Dejó la leña y entró al dormitorio. Allí encontró a su mujer casi pegada al vidrio de la ventana, contemplando las blancas tejuelas de la casa vecina. Se miraron sin decir palabra. No hablaron de la nieve. Tal vez en ese instante comenzaron a enmudecer para siempre.

Los niños, en tanto, reclamaban el mono de nieve en el momento en que, al parecer, llegaba a su fin. Pero cuando Eusebio se acercó a la ventana, comenzó de nuevo a nevar aun más tupido y así siguió cayendo a través de los minutos, las horas y los días.

Uno de esos días, observó que el hombrecillo del kiosco ya se había dado cuenta que no sacaba nada con barrer la nieve si al momento siguiente estaba todo cubierto.
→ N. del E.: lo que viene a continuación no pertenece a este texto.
Lemma dump_record r :
  dump_jv true (JvObj [("v", JvInt 1); ("ik", JvStr (rec_ik r)); ("sk", JvStr (rec_sk r));
                       ("homes", JvList (map home_value (rec_homes r))); ("ts", JvInt (rec_ts r))]) = record_text r.
Proof.
  unfold dump_jv, record_text, homes_text, quoted. rewrite <-(map_ext _ _ dump_home). simpl.
  assert (Hc : forall c s t, (String c s ++ t = String c (s ++ t))%string) by done.
  rewrite map_map, !str_app_assoc, (Hc "["%char), str_app_assoc. reflexivity.
Qed.

Lemma record_bytes_text r : record_signed_bytes (record_doc r) = Some (utf8 (record_text r)).
Proof.
  rewrite <-dump_record. unfold record_signed_bytes.
  change (jraw "homes" (record_doc r)) with (Some (JvList (map home_value (rec_homes r)))).
  change (jraw "ik" (record_doc r)) with (Some (JvStr (rec_ik r))).
  change (jraw "sk" (record_doc r)) with (Some (JvStr (rec_sk r))).
  change (jraw "ts" (record_doc r)) with (Some (JvInt (rec_ts r))).
  assert (E : signed_homes (JvList (map home_value (rec_homes r))) = Some (map home_value (rec_homes r))).
  { apply mapM_Some_2. induction (rec_homes r); constructor; done. }
  cbv iota beta. by rewrite E.
Qed.

Lemma string_cons_app c s t : (String c s ++ t = String c (s ++ t))%string.
Proof. done. Qed.
Lemma string_nil_app s : ("" ++ s = s)%string.
Proof. done. Qed.
Lemma string_cons_inj c s t : String c s = String c t -> s = t.
Proof. by injection 1. Qed.

(** Reads quoted texts and characters off both sides of [E]. *)
Ltac peel E :=
  repeat (rewrite ?str_app_assoc, ?string_cons_app, ?string_nil_app in E;
          match type of E with
          | String _ _ = String _ _ => apply string_cons_inj in E
          | (str_text _ ++ _ = str_text _ ++ _)%string => apply str_text_inj in E as [? E]
          end).

Lemma home_text_inj h1 h2 t1 t2 : (home_text h1 ++ t1 = home_text h2 ++ t2)%string -> h1 = h2 /\ t1 = t2.
Proof.
  destruct h1 as [a1 n1], h2 as [a2 n2]. unfold home_text, quoted. cbn [fst snd]. intros E. peel E. subst.
  rewrite ?str_app_assoc, ?string_cons_app, ?string_nil_app in E. by apply pretty_sep in E as [-> [= ->]].
Qed.

Lemma homes_text_inj l1 : forall l2 t1 t2,
  (homes_text l1 ++ String "]" t1 = homes_text l2 ++ String "]" t2)%string -> l1 = l2 /\ t1 = t2.
Proof.
  assert (Hnil : forall h l t t', (homes_text (h :: l) ++ t = String "]" t')%string -> False).
  { intros h l t t'. unfold homes_text, home_text. destruct l; cbn [map join_with]; rewrite ?str_app_assoc, ?string_cons_app; discriminate. }
  induction l1 as [|h1 l1 IH]; intros [|h2 l2] t1 t2.
  - by intros [= ->].
  - intros E. exfalso. exact (Hnil h2 l2 (String "]" t2) t1 (eq_sym E)).
  - intros E. exfalso. exact (Hnil h1 l1 (String "]" t1) t2 E).
  - assert (Hc : forall h l t, (homes_text (h :: l) ++ t = home_text h ++ match l with [] => t | _ => String "," (homes_text l ++ t) end)%string).
    { intros h [|h' l] t; unfold homes_text; cbn [map join_with]; [done|]. by rewrite !str_app_assoc. }
    rewrite !Hc. intros [-> E]%home_text_inj. destruct l1 as [|x l1], l2 as [|y l2]; try discriminate E.
    + by injection E as ->.
    + injection E as E. by apply IH in E as [<- <-].
Qed.
(* ===== verification/Users.v ===== *)
(** * The directory and a person's own settings

    Models [src/app/routers/users.py] (search, batch lookup, the profile card,
    the own profile, push endpoints, capabilities, push preferences, TURN
    credentials), the marks of [services/contact_source.py], and of
    [services/apns.py] the rule whether an event is pushed at all.

    The database's [ILIKE] and its order of names are parameters of the search. *)

From stdpp Require Import base list sorting gmap strings pretty.
From Stdlib Require Import ZArith Lia Ascii.
From S2P Require Import Prelude Text Storage Redis RateLimit GuestPolicy Bytes KeyStorage Sessions KeyProof Door Rooms Accounts Json Profiles Federation.

(** ** The search *)

(** [int(s)] of a text of digits: more than 4300 of them are refused, and so are
    the superscripts. *)
Definition py_int (s : string) : outcome Z :=
  if (4300 <? String.length s)%nat then Raise (ValueError "Exceeds the limit (4300 digits)")
  else match read_digits 0 s with
       | Some n => Ok (Z.of_N n)
       | None => Raise (ValueError "invalid literal for int()")
       end.

(** What was typed: ["#123"], ["123"], or words. *)
Inductive query := Exactly (n : Z) | Number (n : Z) | Words.

Definition hash_digits (raw : string) : option string :=
  match raw with String c s => if Ascii.eqb c "#" && isdigit s then Some s else None | EmptyString => None end.
Definition query_of (raw : string) : outcome query :=
  match hash_digits raw with
  | Some s => let! n := py_int s in Ok (Exactly n)
  | None => if isdigit raw then let! n := py_int raw in Ok (Number n) else Ok Words
  end.
Definition exact_uin (q : query) : option Z := match q with Exactly n | Number n => Some n | Words => None end.

(** A number the column cannot hold is refused by the driver. *)
Definition fits_bigint (q : query) : bool := match exact_uin q with Some n => n <? 2 ^ 63 | None => true end.

Fixpoint is_prefix (a s : string) : bool :=
  match a, s with
  | EmptyString, _ => true
  | String c a', String c' s' => Ascii.eqb c c' && is_prefix a' s'
  | _, _ => false
  end.
(** [s LIKE '%a%'] for an [a] without wildcards. *)
Fixpoint contains (a s : string) : bool :=
  is_prefix a s || match s with EmptyString => false | String _ s' => contains a s' end.

Definition profile_public (p : Person) : bool := String.eqb (profile_visibility p) "everyone".

(** The first of the conditions that holds. *)
Fixpoint case_rank (l : list (bool * Z)) (otherwise : Z) : Z :=
  match l with [] => otherwise | (c, n) :: l' => if c then n else case_rank l' otherwise end.

Section search.
(** [ilike pattern value], and the collation of [lower(nickname)]. *)
Context (ilike : string -> string -> bool) (name_le : string -> string -> bool).

Definition opt_ilike (pattern : string) (v : option string) : bool :=
  match v with Some s => ilike pattern s | None => false end.

Definition text_clause (raw : string) (r : Row) : bool :=
  let like := ("%" ++ lower raw ++ "%")%string in
  let p := w_person r in
  ilike like (nickname (profile (w_user r)))
  || (profile_public p && opt_ilike like (first_name p))
  || (profile_public p && opt_ilike like (last_name p)).

(** [cast(User.uin, String).like(...)] *)
Definition uin_contains (raw : string) (uin : Z) : bool := contains raw (pretty uin).

Definition search_clause (raw : string) (q : query) (r : Row) : bool :=
  match q with
  | Exactly n => w_uin r =? n
  | Number n => (w_uin r =? n) || uin_contains raw (w_uin r) || text_clause raw r
  | Words => text_clause raw r
  end.

Definition search_rank (raw : string) (q : query) (r : Row) : Z :=
  let nick := nickname (profile (w_user r)) in
  let p := w_person r in
  let prefix := (lower raw ++ "%")%string in
  let like := ("%" ++ lower raw ++ "%")%string in
  let exact := bool_decide (exact_uin q = Some (w_uin r)) in
  let by_name := String.eqb (lower nick) (lower raw) in
  let by_prefix := ilike prefix nick || (profile_public p && opt_ilike prefix (first_name p))
                   || (profile_public p && opt_ilike prefix (last_name p)) in
  match q with
  | Number _ =>
      case_rank [(exact, 0); (uin_contains raw (w_uin r), 1); (by_name, 2); (by_prefix, 3); (ilike like nick, 4)] 5
  | _ => case_rank [(exact, 0); (by_name, 1); (by_prefix, 2); (ilike like nick, 3)] 5
  end.
(** A push registration that is accepted: the endpoint is in the table with this
    platform and device and no recorded failure; a row of ANOTHER account is
    removed only if it is of this very install (the same token and device id),
    the install named its accounts and that one is not among them, it was not
    refreshed in the last hour, and this account had registered the same token
    and device before; a row of the own account only if this device superseded
    it or it has no device id and was not seen for a week; and nothing else
    appears. *)
Theorem push_registration e uin b d (r : R) d' r' :
  register_push_token e uin b d r = (Ok tt, d', r') -> (guest_caller e d uin r).1 = false ->
  Exists (fresh_endpoint (ue_now e) uin b) (push_endpoints d')
  /\ (forall x, x ∈ push_endpoints d -> x ∉ push_endpoints d' -> pe_uin x <> uin ->
        exists dev known mine, trimmed (pt_device_id b) = Some dev /\ accounts_here b = Some known
          /\ pe_token x = pt_token b /\ pe_device_id x = Some dev /\ pe_uin x ∉ known
          /\ pe_last_seen x < ue_now e - ACCOUNTS_HERE_GRACE
          /\ mine ∈ push_endpoints d /\ pe_uin mine = uin /\ pe_token mine = pt_token b /\ pe_device_id mine = Some dev)
  /\ (forall x, x ∈ push_endpoints d -> x ∉ push_endpoints d' -> pe_uin x = uin -> pe_token x <> pt_token b ->
        pe_platform x = pt_platform b
        /\ (pe_device_id x = trimmed (pt_device_id b)
            \/ pe_device_id x = None /\ pe_last_seen x < ue_now e - days 7))
  /\ (forall x, x ∈ push_endpoints d' -> x ∈ push_endpoints d \/ (pe_uin x = uin /\ pe_token x = pt_token b)).
Proof.
  intros Hr Hg. rewrite (register_ok _ _ _ _ _ _ _ Hr Hg). split; [apply registered_fresh|].
  assert (Hrem : forall x, x ∈ push_endpoints d -> x ∉ registered (ue_now e) uin b (push_endpoints d) ->
            pe_uin x <> uin \/ pe_token x <> pt_token b -> removed_by (ue_now e) uin b (push_endpoints d) x).
  { intros x Hin Hout Hne. apply registered_removed; [|done..]. apply not_true_iff_false. rewrite same_endpoint_true. naive_solver. }
  split; [|split].
  - intros x Hin Hout Hne. destruct (Hrem x Hin Hout (or_introl Hne)) as (dev & Hd & [H|[H|(known & mine & Hk & Hm & Hs & Hmd & H)]]).
    + unfold superseded in H. rewrite (proj2 (Z.eqb_neq _ _) Hne) in H. done.
    + unfold pre_device_id in H. rewrite (proj2 (Z.eqb_neq _ _) Hne) in H. done.
    + apply same_endpoint_true in Hs as [Hs1 Hs2]. unfold shed in H.
      apply andb_true_iff in H as [[[H1%String.eqb_eq H2%bool_decide_eq_true]%andb_true_iff H3%negb_true_iff]%andb_true_iff H4%Z.ltb_lt].
      apply bool_decide_eq_false in H3. rewrite elem_of_app in H3. exists dev, known, mine. naive_solver.
  - intros x Hin Hout Hu Hne. destruct (Hrem x Hin Hout (or_intror Hne)) as (dev & Hd & [H|[H|(known & mine & Hk & Hm & Hs & Hmd & H)]]).
    + unfold superseded in H.
      apply andb_true_iff in H as [[[_ H1%bool_decide_eq_true]%andb_true_iff H2%String.eqb_eq]%andb_true_iff _].
      split; [done|left; congruence].
    + unfold pre_device_id in H.
      apply andb_true_iff in H as [[[_ H1%String.eqb_eq]%andb_true_iff H2%bool_decide_eq_true]%andb_true_iff H3%Z.ltb_lt].
      split; [done|by right].
    + unfold shed in H. apply andb_true_iff in H as [[[H1%String.eqb_eq _]%andb_true_iff _]%andb_true_iff _]. done.
  - intros x Hin. apply registered_elem in Hin as [H%same_endpoint_true|H]; auto.
Qed.
(* ===== verification/Sockets.v ===== *)
(** * The sockets a worker holds

    Models [src/app/services/connection_manager.py] on one worker: the sockets
    it has accepted ([_conns], [_device_of], [_opened_at]), the eviction of a
    device's earlier sockets and of the oldest above the ceiling, what the
    subscriber does with each envelope of the fan-out channel, and what every
    public operation of the manager publishes, delivers and answers.

    A socket is a number: its identity.  A channel envelope is a value; that
    every worker reads what is published, in the order of the channel, is what
    Redis documents of pub/sub.  Where an operation issues several Redis
    commands the model takes the number of them that went through before one
    failed. *)

From stdpp Require Import base list sorting gmap strings pretty.
From Stdlib Require Import ZArith Lia.
From S2P Require Import Prelude Text Storage Redis GuestPolicy Sessions Bytes Voucher Json.

Definition ONLINE_KEY : string := "ws:online_uins".
Definition ONLINE_DEVS_PREFIX : string := "wsdev".
Definition ONLINE_DEVS_TTL : Z := 180.

(** One worker process. *)
Record worker := mkWorker {
  pid : Z;
  conns : gmap Z (gset Z);
  device_of : gmap Z string;
  opened_at : gmap Z Z
}.

Definition new_worker (p : Z) : worker := mkWorker p ∅ ∅ ∅.

(** What happens to a socket. *)
Inductive socket_effect := Sent (ws : Z) (text : string) | Close (ws : Z) (code : Z) (reason : string).

(** An envelope of [ws:fanout]. *)
Inductive envelope :=
  | ToAll (text : string)
  | ToUser (uin : Z) (text : string) (except_device : option string)
  | Supersede (uin : Z) (device_id : string) (origin : option Z)
  | KickUin (uin : Z)
  | Heartbeat (origin : Z).

(** ** The local maps *)

(** [self._conns.get(uin, ())] and [self._device_of.get(ws, "primary")] *)
Definition sockets_of (w : worker) (uin : Z) : gset Z := default ∅ (conns w !! uin).
Definition dev_of (w : worker) (ws : Z) : string := default "primary"%string (device_of w !! ws).

Definition of_device (w : worker) (uin : Z) (dev : string) : gset Z :=
  filter (fun ws => dev_of w ws = dev) (sockets_of w uin).

(** [self._device_of.pop(ws, None); self._opened_at.pop(ws, None)] *)
Definition forget (gone : gset Z) (w : worker) : worker :=
  mkWorker (pid w) (conns w) (filter (fun kv => kv.1 ∉ gone) (device_of w))
    (filter (fun kv => kv.1 ∉ gone) (opened_at w)).
(* ===== verification/Presence.v ===== *)
(** * Who is online

    The cluster's books of who is connected, in Redis: the set of accounts
    ([ws:online_uins]) and one expiring set of devices per account, as
    [services/connection_manager.py] writes them and
    [services/presence_sweep.py] prunes them; and presence as other people see
    it: [routers/presence.py], and of [routers/ws.py] the handshake, the connect
    and disconnect hooks and the brake on re-sync closes. *)

From stdpp Require Import base list sorting gmap strings pretty.
From Stdlib Require Import ZArith Lia.
From S2P Require Import Prelude Text Storage Redis RateLimit GuestPolicy Bytes KeyStorage Sessions Voucher KeyProof Door Rooms Accounts Json Profiles Sockets.

(** ** The sweep *)

Definition MAX_REMOVALS_PER_CYCLE : Z := 5000.

Lemma live_set_typed t e s : as_set e = Some s -> exists s', as_set (live t e) = Some s'.
Proof.
  destruct e as [[v [x|]]|]; simpl; [|destruct v; naive_solver|by eexists].
  destruct v; try done. intros [= <-]. destruct (x <=? t); by eexists.
Qed.

Section books.
Context {R : Type} `{RR : Redis R} (bucket : string -> string).

(** A member that is no number, or whose devices key is gone. *)
Definition is_ghost (now : Z) (r : R) (member : string) : bool :=
  match int_of_string member with
  | None => true
  | Some uin => negb (key_exists now (online_devs_key bucket uin) r)
  end.

(** The loop; it stops at the limit, which a member that is no number skips. *)
Fixpoint ghosts (max : Z) (now : Z) (r : R) (members acc : list string) : list string :=
  match members with
  | [] => acc
  | m :: members =>
      match int_of_string m with
      | None => ghosts max now r members (acc ++ [m])
      | Some _ =>
          let acc := if is_ghost now r m then acc ++ [m] else acc in
          if max <=? Z.of_nat (length acc) then acc else ghosts max now r members acc
      end
  end.

Definition presence_sweep (dry_run : bool) (max now : Z) (r : R) : Z * R :=
  let l := ghosts max now r (smembers now ONLINE_KEY r) [] in
  (Z.of_nat (length l), if dry_run then r else foldl (fun r m => srem now ONLINE_KEY m r) r l).

(** ** The commands of the books

    Every operation on the books is a sequence of single Redis commands, and
    those of different workers interleave.  [Look] is the [EXISTS] that a
    disconnect and the sweep ask before they remove an account; what they then
    remove was decided by the answer they got. *)

Inductive pcmd :=
  | AddDevice (u : Z) (dev : string)
  | Refresh (u : Z)
  | AddOnline (u : Z)
  | DropDevice (u : Z) (dev : string)
  | DropDevices (u : Z)
  | Look (u : Z)
  | DropOnline (u : Z).

Record books := mkBooks { book : R; doomed : list Z }.

Fixpoint remove_one (u : Z) (l : list Z) : list Z :=
  match l with [] => [] | v :: l => if v =? u then l else v :: remove_one u l end.

Definition command (now : Z) (c : pcmd) (b : books) : books :=
  let r := book b in
  match c with
  | AddDevice u dev => mkBooks (sadd now (online_devs_key bucket u) [dev] r) (doomed b)
  | Refresh u => mkBooks (expire now (online_devs_key bucket u) ONLINE_DEVS_TTL r) (doomed b)
  | AddOnline u => mkBooks (sadd now ONLINE_KEY [str_uin u] r) (doomed b)
  | DropDevice u dev => mkBooks (srem now (online_devs_key bucket u) dev r) (doomed b)
  | DropDevices u => mkBooks (del now (online_devs_key bucket u) r) (doomed b)
  | Look u => mkBooks r (if key_exists now (online_devs_key bucket u) r then doomed b else u :: doomed b)
  | DropOnline u =>
      if bool_decide (u ∈ doomed b) then mkBooks (srem now ONLINE_KEY (str_uin u) r) (remove_one u (doomed b)) else b
  end.

(** Commands with their instants, in order. *)
Fixpoint command_all (l : list (Z * pcmd)) (b : books) : books :=
  match l with [] => b | (t, c) :: l => command_all l (command t c b) end.

Fixpoint in_order (t : Z) (l : list (Z * pcmd)) (t' : Z) : Prop :=
  match l with [] => t <= t' | (s, _) :: l => t <= s /\ in_order s l t' end.

(** The operations of the manager are such sequences. *)
Lemma touch_is_commands now u dev b :
  book (command_all [(now, AddDevice u dev); (now, Refresh u); (now, AddOnline u)] b)
  = (touch_device bucket true now u dev (book b)).2.
Proof. done. Qed.

Lemma connect_is_commands cap now mono u ws dev w b :
  book (command_all [(now, AddDevice u dev); (now, Refresh u); (now, AddOnline u)] b)
  = redis_after (connect bucket 4 cap now mono u ws dev w (book b)).
Proof. unfold connect. by destruct (connect_local _ _ _ _ _ _). Qed.

Lemma disconnect_is_commands now u ws w b :
  let g := (disconnect_local u ws w).1 in
  book (command_all (match truthy_str (gone_device g) with
                     | Some d => if device_still_local g then [] else [(now, DropDevice u d)]
                     | None => [] end ++
                     if still_local g then [] else [(now, Look u); (now, DropOnline u)]) (mkBooks (book b) []))
  = redis_after (disconnect bucket true true now u ws w (book b)).
Proof.
  unfold disconnect. destruct (disconnect_local u ws w) as [[gd dl sl] w']. simpl.
  destruct (truthy_str gd) as [d|], dl, sl; simpl; try done;
    destruct (key_exists _ _ _); simpl; try done; by rewrite bool_decide_true by set_solver.
Qed.

(** ** Heard of lately is online *)

Context {HR : RedisLaws R}.

(** No two accounts share a key, and none is the online set. *)
Definition keys_apart : Prop :=
  (forall u v, online_devs_key bucket u = online_devs_key bucket v -> u = v) /\
  forall u, online_devs_key bucket u <> ONLINE_KEY.

(** The keys hold sets. *)
Definition typed (now : Z) (r : R) : Prop :=
  (exists s, as_set (peek now ONLINE_KEY r) = Some s) /\
  forall u, exists s, as_set (peek now (online_devs_key bucket u) r) = Some s.

(** The device [dev] of [u] is listed until [limit] at least; the account is in
    the set and nobody is about to take it out. *)
Definition listed (now limit u : Z) (dev : string) (b : books) : Prop :=
  (exists s x, peek now (online_devs_key bucket u) (book b) = Some (VSet s, x) /\ dev ∈ s /\
     match x with Some x => limit <= x | None => True end) /\
  (exists s, as_set (peek now ONLINE_KEY (book b)) = Some s /\ str_uin u ∈ s) /\
  u ∉ doomed b.

Lemma typed_later t t' r : t <= t' -> typed t r -> typed t' r.
Proof using HR.
  intros Ht [[s Hs] Hd]. split.
  - rewrite (peek_later t t') by done. exact (live_set_typed t' _ _ Hs).
  - intros u. destruct (Hd u) as [s' Hs']. rewrite (peek_later t t') by done. exact (live_set_typed t' _ _ Hs').
Qed.

(** The account set never expires: every command leaves it without an expiry,
    so [listed] asks that too where time passes. *)
Definition no_expiry (now : Z) (r : R) : Prop := expiry (peek now ONLINE_KEY r) = None.

Lemma no_expiry_later t t' r : t <= t' -> no_expiry t r -> no_expiry t' r /\ peek t' ONLINE_KEY r = peek t ONLINE_KEY r.
Proof using HR.
  unfold no_expiry. intros Ht Hx. rewrite (peek_later t t') by done.
  destruct (peek t ONLINE_KEY r) as [[v [x|]]|]; by simpl in *.
Qed.

Record safe (now limit u : Z) (dev : string) (b : books) : Prop := {
  safe_listed : listed now limit u dev b;
  safe_typed : typed now (book b);
  safe_no_expiry : no_expiry now (book b)
}.

Lemma safe_later t t' limit u dev b : t <= t' -> t' < limit -> safe t limit u dev b -> safe t' limit u dev b.
Proof using HR.
  intros Ht Hl [[(s & x & Hp & Hd & Hx) [Ho Hn]] Hty Hne].
  destruct (no_expiry_later t t' (book b) Ht Hne) as [Hne' He]. split; [|by eapply typed_later|done].
  split_and!; [|by rewrite He|done].
  exists s, x. split; [|done]. rewrite (peek_later t t'), Hp by done. simpl.
  destruct x as [x|]; [|done]. destruct (x <=? t') eqn:E; breflect; [lia|done].
Qed.

Lemma touches_typed t k e r r' :
  touches t k e r r' -> (exists s, as_set e = Some s) -> typed t r -> typed t r'.
Proof.
  intros Ht He [Ho Hd]. split; [|intros u]; rewrite (Ht _); by case_decide.
Qed.

(** A command on a key other than the two that [listed] reads. *)
Lemma safe_elsewhere t limit u dev k e b r' l :
  touches t k e (book b) r' -> (exists s, as_set e = Some s) ->
  k <> online_devs_key bucket u -> k <> ONLINE_KEY -> u ∉ l ->
  safe t limit u dev b -> safe t limit u dev (mkBooks r' l).
Proof.
  intros Ht He Hk Ho Hl [[(s & x & Hp & Hd & Hx) [Hon Hn]] Hty Hne]. split; simpl.
  - split_and!; [exists s, x|..]; simpl; rewrite ?(touches_other _ _ _ _ _ _ Ht) by done; done.
  - by eapply touches_typed.
  - unfold no_expiry. by rewrite (touches_other _ _ _ _ _ _ Ht).
Qed.

(** A command on the devices of [u] that keeps [dev] until [limit]. *)
Lemma safe_devices t limit u dev s x b r' :
  keys_apart -> touches t (online_devs_key bucket u) (Some (VSet s, x)) (book b) r' -> dev ∈ s ->
  (match x with Some x => limit <= x | None => True end) ->
  safe t limit u dev b -> safe t limit u dev (mkBooks r' (doomed b)).
Proof.
  intros [_ Hk] Ht Hd Hx [[_ [Hon Hn]] Hty Hne]. split; simpl.
  - split_and!; [exists s, x|..|done]; simpl; [by rewrite (touches_same _ _ _ _ _ Ht)|].
    by rewrite (touches_other _ _ _ _ _ _ Ht).
  - eapply touches_typed; [done|by eexists|done].
  - unfold no_expiry. by rewrite (touches_other _ _ _ _ _ _ Ht).
Qed.

(** A command on the account set that keeps [u]. *)
Lemma safe_online t limit u dev s b r' l :
  keys_apart -> touches t ONLINE_KEY (set_entry s (expiry (peek t ONLINE_KEY (book b)))) (book b) r' ->
  str_uin u ∈ s -> u ∉ l -> safe t limit u dev b -> safe t limit u dev (mkBooks r' l).
Proof using HR.
  intros [_ Hk] Ht Hu Hl [[(s' & x & Hp & Hd & Hx) _] Hty Hne]. unfold no_expiry in Hne. rewrite Hne in Ht.
  assert (He : set_entry s None = Some (VSet s, None)) by (unfold set_entry; rewrite decide_False; set_solver).
  rewrite He in Ht. split; simpl.
  - split_and!; [exists s', x|exists s|done]; simpl.
    + by rewrite (touches_other _ _ _ _ _ _ Ht).
    + by rewrite (touches_same _ _ _ _ _ Ht).
  - eapply touches_typed; [done|by eexists|done].
  - unfold no_expiry. by rewrite (touches_same _ _ _ _ _ Ht).
Qed.

Lemma elem_of_remove_one u v l : u ∈ remove_one v l -> u ∈ l.
Proof using Type. induction l as [|x l IH]; simpl; [done|]. case_cond; rewrite ?elem_of_cons; tauto. Qed.

(** The device's own departure, or a kick of the account. *)
Definition spares (u : Z) (dev : string) (c : pcmd) : Prop :=
  match c with
  | DropDevice v d => v <> u \/ d <> dev
  | DropDevices v => v <> u
  | _ => True
  end.

Lemma set_entry_typed s x : exists s', as_set (set_entry s x) = Some s'.
Proof. exists s. apply as_set_entry. Qed.

Lemma safe_command t limit u dev c b :
  keys_apart -> spares u dev c -> limit <= t + seconds ONLINE_DEVS_TTL ->
  safe t limit u dev b -> safe t limit u dev (command t c b).
Proof using HR.
  intros Hk Hc Hlim Hs. pose proof Hk as [Hinj Hon].
  pose proof Hs as [[(s & x & Hp & Hd & Hx) [(so & Hso & Huo) Hn]] [_ Hdt] _].
  assert (Hps : as_set (peek t (online_devs_key bucket u) (book b)) = Some s) by (by rewrite Hp).
  assert (Hin : forall s', dev ∈ s' -> set_entry s' x = Some (VSet s', x)).
  { intros s' H. unfold set_entry. rewrite decide_False; set_solver. }
  destruct c as [v d|v|v|v d|v|v|v]; simpl.
  - destruct (Hdt v) as [sv Hsv]. destruct (decide (v = u)) as [->|Hne].
    + pose proof (sadd_spec t _ [d] (book b) s Hps) as Ht. rewrite Hp in Ht. simpl in Ht. rewrite Hin in Ht by set_solver.
      eapply safe_devices; [done|exact Ht|set_solver|done|done].
    + apply (safe_elsewhere _ _ _ _ _ _ _ _ _ (sadd_spec t _ [d] (book b) sv Hsv)); auto using set_entry_typed.
  - pose proof (expire_spec t (online_devs_key bucket v) ONLINE_DEVS_TTL (book b)) as Ht.
    destruct (decide (v = u)) as [->|Hne].
    + rewrite Hp in Ht. cbn [live] in Ht. destruct (t + seconds ONLINE_DEVS_TTL <=? t) eqn:E; [breflect; unfold ONLINE_DEVS_TTL, seconds, usec_per_sec in E; lia|].
      eapply safe_devices; [done|exact Ht|done|done|done].
    + destruct (Hdt v) as [sv Hsv]. apply (safe_elsewhere _ _ _ _ _ _ _ _ _ Ht); auto.
      destruct (peek t (online_devs_key bucket v) (book b)) as [[w' ?]|]; [|by eexists].
      apply (live_set_typed t _ sv). simpl in *. by destruct w'.
  - eapply safe_online; [done|exact (sadd_spec t ONLINE_KEY [str_uin v] (book b) so Hso)|set_solver|done|done].
  - destruct (Hdt v) as [sv Hsv]. destruct (decide (v = u)) as [->|Hne].
    + destruct Hc as [?|Hc]; [done|].
      pose proof (srem_spec t _ d (book b) s Hps) as Ht. rewrite Hp in Ht. simpl in Ht. rewrite Hin in Ht by set_solver.
      eapply safe_devices; [done|exact Ht|set_solver|done|done].
    + apply (safe_elsewhere _ _ _ _ _ _ _ _ _ (srem_spec t _ d (book b) sv Hsv)); auto using set_entry_typed.
  - apply (safe_elsewhere _ _ _ _ _ _ _ _ _ (del_spec t _ (book b))); [by eexists|auto..].
  - destruct Hs as [Hl Hty Hne]. split; [|done..]. destruct Hl as (H1 & H2 & H3). split_and!; [done..|].
    simpl. rewrite key_exists_spec. case_bool_decide as Hex; [done|].
    intros [->|?]%elem_of_cons; [|done]. apply Hex. rewrite Hp. by eexists.
  - case_bool_decide as Hv; [|done]. assert (v <> u) by (intros ->; done).
    eapply safe_online; [done|exact (srem_spec t ONLINE_KEY (str_uin v) (book b) so Hso)| | |done].
    + apply elem_of_difference. split; [done|]. intros ?%elem_of_singleton%str_uin_inj. done.
    + intros ?%elem_of_remove_one. done.
Qed.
Sintió satisfacción al no verlo; siempre le había resultado repelente su aspecto, aunque la relación con éste había sido muy impersonal. Sólo lo veía cuando el hombre desmontaba o tapiaba las ventanas de su kiosco de revistas obscenas o cuando hablaba a gritos con algún transeúnte que Eusebio nunca alcanzaba a ver.

2
La situación empeoraba. Se tomaron algunas medidas. Una de ellas fue quedarse en casa. La nieve se había acumulado tanto que era riesgoso salir de la casa; habría que esperar que todo terminara. Aún quedaban provisiones. Además, ellos no sentirían tanto el aislamiento, pues estaban acostumbrados a estar solos. No tenían tampoco familiar alguno en el pueblo. Por esa razón el teléfono, acostumbrado sólo a las llamadas útiles, tampoco sonó.

Sin embargo, esta eventualidad tomó otro camino, cuando la leña comenzó a escasear. Afuera la nieve seguía su curso normal. Más de un metro de ella dominaba todo lo visible.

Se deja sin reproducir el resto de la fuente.